For the government, however, the dilemma does need to be resolved. Every move you make as a government defines you. It is easy for the “big picture” to be lost in the morass of day-to-day firefighting and practical decision-making. The forthcoming elections will show new Labour striding purposefully ahead – but in different directions. There are unresolved questions about what happens after the elections in Scotland, in an area that could spiral out of the leadership’s control. Labour can afford to lose control of Sheffield on 6 May; losing its grip on Scotland is quite a different matter.

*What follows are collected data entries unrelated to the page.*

(** C6: a call that the environment refuses is not swallowed: the run goes
    through exactly when none of its calls is refused.  A run that does not
    go through ends with the [OSError] of a refused call (the creation of
    the directory, or the opening or the writing of a file); that call is
    the last one attempted and each call before it was attempted once, in
    the order of the list; nothing is printed for the file that failed nor
    after it; and the files written before it for other names still hold
    their pages. *)
Theorem io_error_aborts_run
    denied (names : list string) (w w' : world) (r : result unit) :
  generate_files_for denied names w = (r, w') →
  (r = inr tt ↔ all_calls_permitted denied names w)
  ∧ ∀ e, r = inl e →
      ∃ op,
        e = OSError op
        ∧ (∃ w0, denied w0 op = true)
        ∧ ((op = Makedirs TARGET_DIR
            ∧ syscalls w' = syscalls w ++ [op]
            ∧ console w' = console w
            ∧ fs_files w' = fs_files w)
           ∨ ∃ prev n rest attempt,
               names = prev ++ n :: rest
               ∧ (attempt = [OpenW (file_path n)] ∨ attempt = calls_of n)
               ∧ last attempt = Some op
               ∧ syscalls w'
                 = syscalls w ++ dir_calls w ++ calls_for prev ++ attempt
               ∧ console w'
                 = console w ++ dir_lines w ++ [STARTING]
                   ++ map progress_line prev
               ∧ (∀ m, m ∈ prev → m ≠ n →
                       fs_files w' !! file_path m = Some (page m))).
Proof.
  intros H. split; [by apply (run_ok_iff denied names w r w')|].
  intros e ->.
  apply run_outcome in H as [(_ & Hd & [= ->] & ->)|(_ & r0 & w0 & Hl & H)].
  { exists (Makedirs TARGET_DIR). split; [done|]. split; [by exists w|].
    left. by simpl. }
  destruct H as [(_ & ? & _)|(e' & -> & [= <-] & <-)]; [done|].
  apply loop_outcome in Hl
    as [[? _]|(prev & n & rest & op & attempt & -> & [= ->] & Hs)]; [done|].
  apply stopped_world in Hs as (Hlast & _ & Hden & Hatt & Hs & Hc & _ & Hf).
  exists op. split; [done|]. split; [done|]. right.
  exists prev, n, rest, attempt. split; [done|]. split; [done|]. split; [done|].
  rewrite Hs, Hc. autorewrite with world.
  split; [by rewrite <- !app_assoc|]. split; [by rewrite <- !app_assoc|].
  intros m Hm Hne. rewrite Hf.
  - by apply files_generated_all_in.
  - intros Heq. by apply file_path_inj in Heq.
Qed.

Lemma io_error_aborts_run_witness :
  let denied := refusing (is_open_of (file_path "badge")) in
  let r := inl (OSError (OpenW (file_path "badge"))) in
  let w' := (generate_files denied empty_world).2 in
  (r = inr tt ↔ all_calls_permitted denied COMPONENTS empty_world)
  ∧ ∀ e, r = inl e →
      ∃ op,
        e = OSError op
        ∧ (∃ w0, denied w0 op = true)
        ∧ ((op = Makedirs TARGET_DIR
            ∧ syscalls w' = syscalls empty_world ++ [op]
            ∧ console w' = console empty_world
            ∧ fs_files w' = fs_files empty_world)
           ∨ ∃ prev n rest attempt,
               COMPONENTS = prev ++ n :: rest
               ∧ (attempt = [OpenW (file_path n)] ∨ attempt = calls_of n)
               ∧ last attempt = Some op
               ∧ syscalls w'
                 = syscalls empty_world ++ dir_calls empty_world
                   ++ calls_for prev ++ attempt
               ∧ console w'
                 = console empty_world ++ dir_lines empty_world ++ [STARTING]
                   ++ map progress_line prev
               ∧ (∀ m, m ∈ prev → m ≠ n →
                       fs_files w' !! file_path m = Some (page m))).
Proof.
  intros denied r w'.
  apply (io_error_aborts_run denied COMPONENTS empty_world w' r).
  apply run_eta. vm_compute. reflexivity.
Defined.

(** Rendering a well-formed template ends with a missing-key error exactly
    when some placeholder of the template is not bound; when all are bound
    it gives the literal substitution. *)
Lemma substitute_well_formed (template : string) (mapping : gmap string string) :
  well_formed template = true →
  ((∃ k, substitute template mapping = inl (KeyError k))
   ↔ (∃ k, k ∈ placeholders template ∧ mapping !! k = None))
  ∧ ((∀ k, k ∈ placeholders template → is_Some (mapping !! k)) →
     substitute template mapping
     = inr (literal_substitution template mapping)).
Proof.
  intros Hwf. split; [split|].
  - intros [k Hk]. exists k. by apply (re_sub_key_error _ _ _ Hwf).
  - intros (k & Hk & Hm). by apply (re_sub_unbound _ _ k Hwf).
  - by apply substitute_bound.
Qed.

What devolution means for the rest remains unanswered. The Institute for Public Policy Research’s director, Matthew Taylor, has calculated that every person in Scotland will be represented after these elections by no fewer than 18 elected politicians, most of them covering a huge region rather than a smaller constituency. Yet where the lines of responsibility will fall is unclear; a greater number of politicians could result in less effective representation.

The elections will show new Labour not just in search of a coherent message but, still, of a coherent ideology.

A newsletter sent from the Millbank HQ to Labour campaigners fighting the Liberal Democrats locally says: “Remember, the Lib Dems are all things to all people – it is their strength but also their weakness.” Hmm. You could say that of new Labour. You could also mention, in passing, that the voters like it.